Le 25 avril 2025, l’Office National des Médias Audiovisuels (ONAMA) a sorti une note circulaire pour interdire formellement à ses journalistes, réalisateurs, producteurs et collaborateurs d’accepter de l’argent, des cadeaux ou des avantages de la part des organisateurs d’événements couverts par les médias publics. Une décision saluée par certains, critiquée par d’autres, qui relance un débat ancien, mais toujours brûlant : celui des perdiems dans le journalisme.
Le journalisme repose sur des principes fondamentaux : indépendance, impartialité, honnêteté. Accepter de l’argent d’un tiers couvert dans un reportage ou un événement peut brouiller les lignes et jeter un doute sur l’objectivité du traitement. La décision de l’ONAMA s’inscrit dans cette volonté de protéger l’image des médias publics et d’affirmer une certaine rigueur professionnelle.
Certaines chartes, comme celle de la Fédération Internationale des Journalistes (FIJ), proscrivent déjà toute forme de rémunération extérieure pouvant influencer le travail journalistique. L’ONAMA, en posant des sanctions sévères, va plus loin : elle tente de rompre avec une pratique devenue trop banale.

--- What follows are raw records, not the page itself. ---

(** * NeuralScalar: lazy, memoised evaluation over a wired graph of scalars

    A shallow embedding of [examples/neural_scalar.h].  C++ objects live in a
    store indexed by addresses (a [NeuralScalar*] is an address, [nullptr] is
    [None]); the two [static inline] registries and the two function-local
    [static] vectors of [evaluate_network_] are fields of the program state.
    Recursion through the input graph is driven by fuel. *)

From stdpp Require Import gmap strings list fin_maps.
From Stdlib Require Import ZArith Lia.

Local Open Scope Z_scope.

(** ** The template parameters *)

(** [Scalar] with its [Utils]: the operations the header applies to scalars.
    [Scalar_default] is the value-initialised [Scalar()], the element that
    [std::vector<Scalar>(n)] is filled with. *)
Class Utils (Scalar : Type) := {
  zero : Scalar;
  Scalar_default : Scalar;
  Double : Type;
  Scalar_of_double : Double → Scalar;
  scalar_add : Scalar → Scalar → Scalar;
  scalar_sub : Scalar → Scalar → Scalar;
  scalar_mul : Scalar → Scalar → Scalar;
  scalar_div : Scalar → Scalar → Scalar;
  scalar_neg : Scalar → Scalar;
  scalar_lt : Scalar → Scalar → bool;
  scalar_le : Scalar → Scalar → bool;
  scalar_gt : Scalar → Scalar → bool;
  scalar_eq : Scalar → Scalar → bool;
  scalar_ne : Scalar → Scalar → bool
}.

(** The functions of [Utils] that [NeuralScalarUtils] forwards to. *)
Class UtilsMath (Scalar : Type) `{!Utils Scalar} := {
  sin1 : Scalar → Scalar;
  cos1 : Scalar → Scalar;
  sqrt1 : Scalar → Scalar;
  getDouble : Scalar → Double
}.

(** Largest value of the C++ [int] returned by [input_dim()]. *)
Definition INT_MAX : Z := 2147483647.

(** [static_cast<int>] of a [std::size_t]: reduction modulo 2^32 into the
    range of [int]. *)
Definition int_of_size (size : nat) : Z :=
  let z := Z.of_nat size mod 2 ^ 32 in
  if z <=? INT_MAX then z else z - 2 ^ 32.

(** [TinyNeuralNetwork<Scalar, Utils>] comes from tiny_neural_network.h.
    The class [NeuralScalar] uses the constructors and member functions
    below and nothing else of it, so the network type is a parameter.
    [compute net input output] is the content of the vector [output] after
    [net.compute(input, output)]. *)
Class NeuralNetworkType (Scalar Net : Type) := {
  TinyNeuralNetworkActivation : Type;
  NN_ACT_IDENTITY : TinyNeuralNetworkActivation;
  TinyNeuralNetworkInitialization : Type;
  NN_INIT_XAVIER : TinyNeuralNetworkInitialization;
  TinyNeuralNetworkSpecification : Type;
  net_default : Net;
  net_of_input_dim : Z → bool → Net;
  net_of_spec : TinyNeuralNetworkSpecification → Net;
  compute : Net → list Scalar → list Scalar → list Scalar;
  input_dim : Net → Z;
  output_dim : Net → Z;
  num_layers : Net → Z;
  set_input_dim : Z → Net → Net;
  add_linear_layer : TinyNeuralNetworkActivation → Z → Net → Net;
  net_initialize : TinyNeuralNetworkInitialization → Net → Net
}.

(** A [NeuralScalar*]: the address of a node, [None] for [nullptr]. *)
Abbreviation addr := positive.

Section NeuralScalar.

Context {Scalar Net : Type} `{!Utils Scalar} `{!NeuralNetworkType Scalar Net}.

(** ** Data model *)

Record NeuralScalar := mkNeuralScalar {
  value_ : Scalar;
  cache_ : Scalar;
  is_dirty_ : bool;
  inputs_ : list (option addr);
  net_ : Net;
  name_ : string;
  is_residual : bool
}.

Record NeuralBlueprint := mkNeuralBlueprint {
  input_names : list string;
  net : Net
}.

(** The program state.  [static_inputs] and [static_output] are the vectors
    [inputs] and [output] declared [static] inside [evaluate_network_]:
    [None] until control first passes their declaration.  [compute_log] is
    instrumentation only: one entry per call of [net_.compute], with the
    node whose network ran and the input vector it was given. *)
Record state := mkState {
  heap : gmap addr NeuralScalar;
  named_scalars_ : gmap string addr;
  blueprints_ : gmap string NeuralBlueprint;
  static_inputs : option (list Scalar);
  static_output : option (list Scalar);
  compute_log : list (addr * list Scalar)
}.

Definition set_value (v : Scalar) (n : NeuralScalar) : NeuralScalar :=
  mkNeuralScalar v (cache_ n) (is_dirty_ n) (inputs_ n) (net_ n) (name_ n)
    (is_residual n).
Definition set_cache (c : Scalar) (n : NeuralScalar) : NeuralScalar :=
  mkNeuralScalar (value_ n) c (is_dirty_ n) (inputs_ n) (net_ n) (name_ n)
    (is_residual n).
Definition set_is_dirty (d : bool) (n : NeuralScalar) : NeuralScalar :=
  mkNeuralScalar (value_ n) (cache_ n) d (inputs_ n) (net_ n) (name_ n)
    (is_residual n).
Definition set_inputs (l : list (option addr)) (n : NeuralScalar)
  : NeuralScalar :=
  mkNeuralScalar (value_ n) (cache_ n) (is_dirty_ n) l (net_ n) (name_ n)
    (is_residual n).
Definition set_net (w : Net) (n : NeuralScalar) : NeuralScalar :=
  mkNeuralScalar (value_ n) (cache_ n) (is_dirty_ n) (inputs_ n) w (name_ n)
    (is_residual n).
Definition set_name (x : string) (n : NeuralScalar) : NeuralScalar :=
  mkNeuralScalar (value_ n) (cache_ n) (is_dirty_ n) (inputs_ n) (net_ n) x
    (is_residual n).

Definition set_is_residual (r : bool) (n : NeuralScalar) : NeuralScalar :=
  mkNeuralScalar (value_ n) (cache_ n) (is_dirty_ n) (inputs_ n) (net_ n)
    (name_ n) r.

Definition store (a : addr) (n : NeuralScalar) (s : state) : state :=
  mkState (<[a:=n]> (heap s)) (named_scalars_ s) (blueprints_ s)
    (static_inputs s) (static_output s) (compute_log s).
Definition set_named_scalars (r : gmap string addr) (s : state) : state :=
  mkState (heap s) r (blueprints_ s) (static_inputs s) (static_output s)
    (compute_log s).
Definition set_blueprints (b : gmap string NeuralBlueprint) (s : state)
  : state :=
  mkState (heap s) (named_scalars_ s) b (static_inputs s) (static_output s)
    (compute_log s).
Definition set_static_inputs (v : option (list Scalar)) (s : state) : state :=
  mkState (heap s) (named_scalars_ s) (blueprints_ s) v (static_output s)
    (compute_log s).
Definition set_static_output (v : option (list Scalar)) (s : state) : state :=
  mkState (heap s) (named_scalars_ s) (blueprints_ s) (static_inputs s) v
    (compute_log s).
Definition log_compute (a : addr) (input : list Scalar) (s : state) : state :=
  mkState (heap s) (named_scalars_ s) (blueprints_ s) (static_inputs s)
    (static_output s) (compute_log s ++ [(a, input)]).

(** What a call can come to: a result with the state it leaves, recursion
    deeper than the fuel, or undefined behaviour (a null or dangling pointer
    dereferenced, a vector indexed out of range). *)
Inductive outcome (A : Type) : Type :=
| Ok (a : A) (s : state)
| OutOfFuel
| Undefined.
Global Arguments Ok {A} a s.
Global Arguments OutOfFuel {A}.
Global Arguments Undefined {A}.

Definition and_then {A B : Type} (m : outcome A) (k : A → state → outcome B)
  : outcome B :=
  match m with
  | Ok a s => k a s
  | OutOfFuel => OutOfFuel
  | Undefined => Undefined
  end.

Notation "'do' ( x , s ) <- m ; k" := (and_then m (λ x s, k))
  (at level 10, x name, s name, m at level 100, k at level 200).

(** ** Evaluation *)

(** Line 62: which node's inputs and network [evaluate_network_] uses.
    [named_scalars_[name_]] on a name that is not registered inserts
    [nullptr], which differs from [this] and is then dereferenced. *)
Inductive resolution := Own | Delegate (target : addr) | NullTarget.

Definition resolve (this : addr) (n : NeuralScalar) (s : state) : resolution :=
  if bool_decide (name_ n = EmptyString) then Own
  else match named_scalars_ s !! name_ n with
       | None => NullTarget
       | Some t => if bool_decide (t = this) then Own else Delegate t
       end.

Sur le terrain, la réalité est toute autre. Le paiement de perdiems aux journalistes lors des ateliers, conférences, ou cérémonies est une pratique largement répandue dans plusieurs pays africains, y compris au Tchad. Ces sommes, souvent modiques, sont présentées comme un soutien logistique ou un remboursement de frais de transport. Pour beaucoup de journalistes mal payés, c’est même une manière de « survivre ».
Certaines ONG, institutions et organisateurs intègrent systématiquement ces perdiems dans leurs budgets de communication, parfois à la demande même des journalistes. Ce système, bien qu’accepté tacitement, fragilise cependant l’indépendance du journaliste.
La vraie question est là : comment exiger une rigueur éthique dans un secteur où les conditions de travail sont souvent précaires ? Peut-on interdire les perdiems sans améliorer les salaires, sans assurer le remboursement des frais de terrain, sans moyens logistiques pour couvrir un événement ?
En interdisant catégoriquement toute forme de compensation externe, l’ONAMA pose un principe, mais évite peut-être un débat plus large : celui de la professionnalisation réelle du métier, de la revalorisation du travail journalistique et de l’accompagnement structurel des médias publics.
Cette circulaire est-elle un pas vers une presse plus crédible ou une mesure déconnectée des réalités du terrain ? Le débat reste entier. Entre rigueur déontologique et survie économique, les journalistes se retrouvent une fois de plus à la croisée des chemins.